• WHAT YOU HAVE TO DO
Return every entry exactly. Leave nothing out.

• GIVEN DATA
◆ ◆ ◆ ◆ ◆
(** X9.  When the search answers with a usable status and a JSON body that
    has no [organic_results], or an empty list of them, the resolver
    returns the empty snippet after one request and one warning that no
    profile information was found. *)
Theorem resolver_without_results
  (getenv : string -> option string)
  (requests_get : nat -> string -> search_params -> http_result)
  (fuel : nat) (url : cell) (pid : string) (h : history)
  (r : response) (data : pyval) :
  profile_id_of url = Return pid ->
  requests_get (count is_HttpGet h) api_url (search_request getenv pid)
  = HttpResponds r ->
  (status_code r < 400 \/ 600 <= status_code r)%Z ->
  body r = Some data ->
  Py.contains "organic_results" data = Return false
  \/ (exists items,
        data = PyDict items
        /\ Py.lookup "organic_results" items = Some (PyList [])) ->
  get_linkedin_profile_data getenv requests_get (S fuel) url h
  = (Return EmptyString,
     h ++ [HttpGet api_url (search_request getenv pid);
           Log WARNING "No profile information found in search results" None]).
Proof.
  intros Hpid Hget Hrange Hbody Hdata.
  rewrite (resolver_decoded getenv requests_get fuel url pid h r data
             Hpid Hget Hrange Hbody).
  unfold try_except, extract_snippet, bind at 1. unfold lift at 1.
  destruct Hdata as [Hnone|(items & -> & Hl)].
  - rewrite Hnone. unfold bind at 1. unfold ret at 1.
    unfold logging_warning, bind, emit, ret. rewrite <- app_assoc. reflexivity.
  - rewrite (lookup_contains _ _ _ Hl).
    unfold bind at 1. unfold bind at 1. unfold lift at 1. cbn [Py.getitem].
    rewrite Hl. unfold bind at 1. unfold lift at 1. cbn [Py.iter collect_results].
    unfold ret at 1.
    unfold logging_warning, bind, emit, ret. rewrite <- app_assoc. reflexivity.
Qed.

(** The witness of X9: the contact the search of the scenarios knows
    nothing about. *)
Lemma resolver_without_results_witness :
  get_linkedin_profile_data Scenario.getenv Scenario.search 1
    (Text Scenario.ghost_url) []
  = (Return EmptyString,
     [] ++ [HttpGet api_url (search_request Scenario.getenv "ghost");
            Log WARNING "No profile information found in search results" None]).
Proof.
  apply (resolver_without_results Scenario.getenv Scenario.search 0
           (Text Scenario.ghost_url) "ghost" []
           (mkResponse 200 (Some (PyDict []))) (PyDict [])).
  - reflexivity.
  - reflexivity.
  - left. cbn. lia.
  - reflexivity.
  - left. reflexivity.
Defined.



(** ** More on the pipeline *)

Lemma get_row_column df i c :
  DF.get (DF.row df i) c
  = match DF.column c df with
    | Some vs => Return (DF.cell_at i vs)
    | None => Raise (KeyError c)
    end.
Proof.
  unfold DF.get, DF.row, DF.column.
  induction (columns df) as [|[k vs] cols IH]; cbn [map List.find fst snd];
    [reflexivity|].
  destruct (String.eqb c k); [reflexivity|exact IH].
Qed.

Lemma column_has_column c df :
  DF.has_column c df = false -> DF.column c df = None.
Proof.
  unfold DF.has_column, DF.column, DF.column_names.
  induction (columns df) as [|[k vs] cols IH]; cbn [map existsb List.find fst];
    [reflexivity|].
  destruct (String.eqb c k); cbn [orb]; [discriminate|exact IH].
Qed.

Section PipelineOutcome.

Variable resolver : cell -> M string.
Variable classifier : string -> person_info -> M pyval.

(** The pipeline around its loop: the announcement before it, and after it
    the completion record or the error record with the exception raised
    again. *)
Lemma process_profiles_with_run df out h :
  process_profiles_with resolver classifier df out h
  = match foldM (process_row resolver classifier out)
            (DF.iterrows (ensure_interests df)) (ensure_interests df)
            (h ++ [Log INFO ("Processing "
                             +:+ nat_str (nrows (ensure_interests df))
                             +:+ " profiles") None]) with
    | (Return df', h1) =>
        (Return df',
         h1 ++ [Log INFO "SerpAPI processing completed successfully" None])
    | (Raise e, h1) =>
        (Raise e,
         h1 ++ [Log ERROR "Error processing profiles with SerpAPI" (Some e)])
    | (OutOfFuel, h1) => (OutOfFuel, h1)
    end.
Proof.
  unfold process_profiles_with, try_except, logging_info, logging_error.
  unfold bind at 1. unfold emit at 1. unfold bind at 1.
  destruct (foldM _ _ _ _) as [[df'|e|] h1]; reflexivity.
Qed.

End PipelineOutcome.

Lemma first_row_get df c :
  c <> "Interests" ->
  DF.get (DF.row (ensure_interests df) 0) c
  = match DF.column c df with
    | Some vs => Return (DF.cell_at 0 vs)
    | None => Raise (KeyError c)
    end.
Proof. intros Hne. rewrite ensure_interests_get by exact Hne. apply get_row_column. Qed.

(** X11.  A table with at least one row that lacks the column First Name,
    Last Name or URL ends the batch at its first row with the [KeyError]
    of the first of these columns that is missing: no resolver call, no
    classifier call and no write happen, and the error is logged and
    raised again.  Only a missing URL column is found after the row has
    been announced. *)
Theorem missing_column_ends_the_batch
  (resolver : cell -> M string)
  (classifier : string -> person_info -> M pyval)
  (df : DataFrame) (out : string) (h : history) :
  (0 < nrows df)%nat ->
  let run := process_profiles_with resolver classifier df out h in
  let failed key evs :=
    (Raise (KeyError key),
     h ++ [Log INFO ("Processing " +:+ nat_str (nrows df) +:+ " profiles") None]
       ++ evs
       ++ [Log ERROR "Error processing profiles with SerpAPI"
             (Some (KeyError key))]) in
  (DF.column "First Name" df = None -> run = failed "First Name" [])
  /\ (forall firsts,
         DF.column "First Name" df = Some firsts ->
         DF.column "Last Name" df = None ->
         run = failed "Last Name" [])
  /\ (forall firsts lasts,
         DF.column "First Name" df = Some firsts ->
         DF.column "Last Name" df = Some lasts ->
         DF.column "URL" df = None ->
         run = failed "URL"
                 [Log INFO ("Processing profile for "
                            +:+ (cell_str (DF.cell_at 0 firsts) +:+ " "
                                 +:+ cell_str (DF.cell_at 0 lasts))) None]).
Proof.
  intros Hrows run failed. subst run failed.
  rewrite process_profiles_with_run.
  unfold DF.iterrows. rewrite ensure_interests_nrows.
  destruct (nrows df) as [|n] eqn:Hn; [lia|].
  cbn [seq map foldM]. unfold bind at 1.
  unfold process_row, logging_info, bind, lift, emit, ret.
  rewrite !first_row_get by discriminate.
  split; [|split].
  - intros ->. rewrite <- !app_assoc. reflexivity.
  - intros firsts -> ->. rewrite <- !app_assoc. reflexivity.
  - intros firsts lasts -> -> ->. rewrite <- !app_assoc. reflexivity.
Qed.

(** The witness of X11: the table of the scenarios without its URL
    column. *)
Lemma missing_column_ends_the_batch_witness :
  process_profiles_with (stub_resolver Scenario.snippet_of)
    (stub_classifier Scenario.labels_of) Scenario.contacts_without_url
    output_file []
  = (Raise (KeyError "URL"),
     [ Log INFO "Processing 1 profiles" None;
       Log INFO "Processing profile for Ada Lovelace" None;
       Log ERROR "Error processing profiles with SerpAPI" (Some (KeyError "URL")) ]).
Proof.
  exact (proj2 (proj2 (missing_column_ends_the_batch
                         (stub_resolver Scenario.snippet_of)
                         (stub_classifier Scenario.labels_of)
                         Scenario.contacts_without_url output_file []
                         (Nat.lt_0_1)))
           [Text "Ada"] [Text "Lovelace"] eq_refl eq_refl eq_refl).
Defined.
◆ ◆ ◆ ◆ ◆
• REPLY TO THE TASK
(** X9.  When the search answers with a usable status and a JSON body that
    has no [organic_results], or an empty list of them, the resolver
    returns the empty snippet after one request and one warning that no
    profile information was found. *)
Theorem resolver_without_results
  (getenv : string -> option string)
  (requests_get : nat -> string -> search_params -> http_result)
  (fuel : nat) (url : cell) (pid : string) (h : history)
  (r : response) (data : pyval) :
  profile_id_of url = Return pid ->
  requests_get (count is_HttpGet h) api_url (search_request getenv pid)
  = HttpResponds r ->
  (status_code r < 400 \/ 600 <= status_code r)%Z ->
  body r = Some data ->
  Py.contains "organic_results" data = Return false
  \/ (exists items,
        data = PyDict items
        /\ Py.lookup "organic_results" items = Some (PyList [])) ->
  get_linkedin_profile_data getenv requests_get (S fuel) url h
  = (Return EmptyString,
     h ++ [HttpGet api_url (search_request getenv pid);
           Log WARNING "No profile information found in search results" None]).
Proof.
  intros Hpid Hget Hrange Hbody Hdata.
  rewrite (resolver_decoded getenv requests_get fuel url pid h r data
             Hpid Hget Hrange Hbody).
  unfold try_except, extract_snippet, bind at 1. unfold lift at 1.
  destruct Hdata as [Hnone|(items & -> & Hl)].
  - rewrite Hnone. unfold bind at 1. unfold ret at 1.
    unfold logging_warning, bind, emit, ret. rewrite <- app_assoc. reflexivity.
  - rewrite (lookup_contains _ _ _ Hl).
    unfold bind at 1. unfold bind at 1. unfold lift at 1. cbn [Py.getitem].
    rewrite Hl. unfold bind at 1. unfold lift at 1. cbn [Py.iter collect_results].
    unfold ret at 1.
    unfold logging_warning, bind, emit, ret. rewrite <- app_assoc. reflexivity.
Qed.

(** The witness of X9: the contact the search of the scenarios knows
    nothing about. *)
Lemma resolver_without_results_witness :
  get_linkedin_profile_data Scenario.getenv Scenario.search 1
    (Text Scenario.ghost_url) []
  = (Return EmptyString,
     [] ++ [HttpGet api_url (search_request Scenario.getenv "ghost");
            Log WARNING "No profile information found in search results" None]).
Proof.
  apply (resolver_without_results Scenario.getenv Scenario.search 0
           (Text Scenario.ghost_url) "ghost" []
           (mkResponse 200 (Some (PyDict []))) (PyDict [])).
  - reflexivity.
  - reflexivity.
  - left. cbn. lia.
  - reflexivity.
  - left. reflexivity.
Defined.



(** ** More on the pipeline *)

Lemma get_row_column df i c :
  DF.get (DF.row df i) c
  = match DF.column c df with
    | Some vs => Return (DF.cell_at i vs)
    | None => Raise (KeyError c)
    end.
Proof.
  unfold DF.get, DF.row, DF.column.
  induction (columns df) as [|[k vs] cols IH]; cbn [map List.find fst snd];
    [reflexivity|].
  destruct (String.eqb c k); [reflexivity|exact IH].
Qed.

Lemma column_has_column c df :
  DF.has_column c df = false -> DF.column c df = None.
Proof.
  unfold DF.has_column, DF.column, DF.column_names.
  induction (columns df) as [|[k vs] cols IH]; cbn [map existsb List.find fst];
    [reflexivity|].
  destruct (String.eqb c k); cbn [orb]; [discriminate|exact IH].
Qed.

Section PipelineOutcome.

Variable resolver : cell -> M string.
Variable classifier : string -> person_info -> M pyval.

(** The pipeline around its loop: the announcement before it, and after it
    the completion record or the error record with the exception raised
    again. *)
Lemma process_profiles_with_run df out h :
  process_profiles_with resolver classifier df out h
  = match foldM (process_row resolver classifier out)
            (DF.iterrows (ensure_interests df)) (ensure_interests df)
            (h ++ [Log INFO ("Processing "
                             +:+ nat_str (nrows (ensure_interests df))
                             +:+ " profiles") None]) with
    | (Return df', h1) =>
        (Return df',
         h1 ++ [Log INFO "SerpAPI processing completed successfully" None])
    | (Raise e, h1) =>
        (Raise e,
         h1 ++ [Log ERROR "Error processing profiles with SerpAPI" (Some e)])
    | (OutOfFuel, h1) => (OutOfFuel, h1)
    end.
Proof.
  unfold process_profiles_with, try_except, logging_info, logging_error.
  unfold bind at 1. unfold emit at 1. unfold bind at 1.
  destruct (foldM _ _ _ _) as [[df'|e|] h1]; reflexivity.
Qed.

End PipelineOutcome.

Lemma first_row_get df c :
  c <> "Interests" ->
  DF.get (DF.row (ensure_interests df) 0) c
  = match DF.column c df with
    | Some vs => Return (DF.cell_at 0 vs)
    | None => Raise (KeyError c)
    end.
Proof. intros Hne. rewrite ensure_interests_get by exact Hne. apply get_row_column. Qed.

(** X11.  A table with at least one row that lacks the column First Name,
    Last Name or URL ends the batch at its first row with the [KeyError]
    of the first of these columns that is missing: no resolver call, no
    classifier call and no write happen, and the error is logged and
    raised again.  Only a missing URL column is found after the row has
    been announced. *)
Theorem missing_column_ends_the_batch
  (resolver : cell -> M string)
  (classifier : string -> person_info -> M pyval)
  (df : DataFrame) (out : string) (h : history) :
  (0 < nrows df)%nat ->
  let run := process_profiles_with resolver classifier df out h in
  let failed key evs :=
    (Raise (KeyError key),
     h ++ [Log INFO ("Processing " +:+ nat_str (nrows df) +:+ " profiles") None]
       ++ evs
       ++ [Log ERROR "Error processing profiles with SerpAPI"
             (Some (KeyError key))]) in
  (DF.column "First Name" df = None -> run = failed "First Name" [])
  /\ (forall firsts,
         DF.column "First Name" df = Some firsts ->
         DF.column "Last Name" df = None ->
         run = failed "Last Name" [])
  /\ (forall firsts lasts,
         DF.column "First Name" df = Some firsts ->
         DF.column "Last Name" df = Some lasts ->
         DF.column "URL" df = None ->
         run = failed "URL"
                 [Log INFO ("Processing profile for "
                            +:+ (cell_str (DF.cell_at 0 firsts) +:+ " "
                                 +:+ cell_str (DF.cell_at 0 lasts))) None]).
Proof.
  intros Hrows run failed. subst run failed.
  rewrite process_profiles_with_run.
  unfold DF.iterrows. rewrite ensure_interests_nrows.
  destruct (nrows df) as [|n] eqn:Hn; [lia|].
  cbn [seq map foldM]. unfold bind at 1.
  unfold process_row, logging_info, bind, lift, emit, ret.
  rewrite !first_row_get by discriminate.
  split; [|split].
  - intros ->. rewrite <- !app_assoc. reflexivity.
  - intros firsts -> ->. rewrite <- !app_assoc. reflexivity.
  - intros firsts lasts -> -> ->. rewrite <- !app_assoc. reflexivity.
Qed.

(** The witness of X11: the table of the scenarios without its URL
    column. *)
Lemma missing_column_ends_the_batch_witness :
  process_profiles_with (stub_resolver Scenario.snippet_of)
    (stub_classifier Scenario.labels_of) Scenario.contacts_without_url
    output_file []
  = (Raise (KeyError "URL"),
     [ Log INFO "Processing 1 profiles" None;
       Log INFO "Processing profile for Ada Lovelace" None;
       Log ERROR "Error processing profiles with SerpAPI" (Some (KeyError "URL")) ]).
Proof.
  exact (proj2 (proj2 (missing_column_ends_the_batch
                         (stub_resolver Scenario.snippet_of)
                         (stub_classifier Scenario.labels_of)
                         Scenario.contacts_without_url output_file []
                         (Nat.lt_0_1)))
           [Text "Ada"] [Text "Lovelace"] eq_refl eq_refl eq_refl).
Defined.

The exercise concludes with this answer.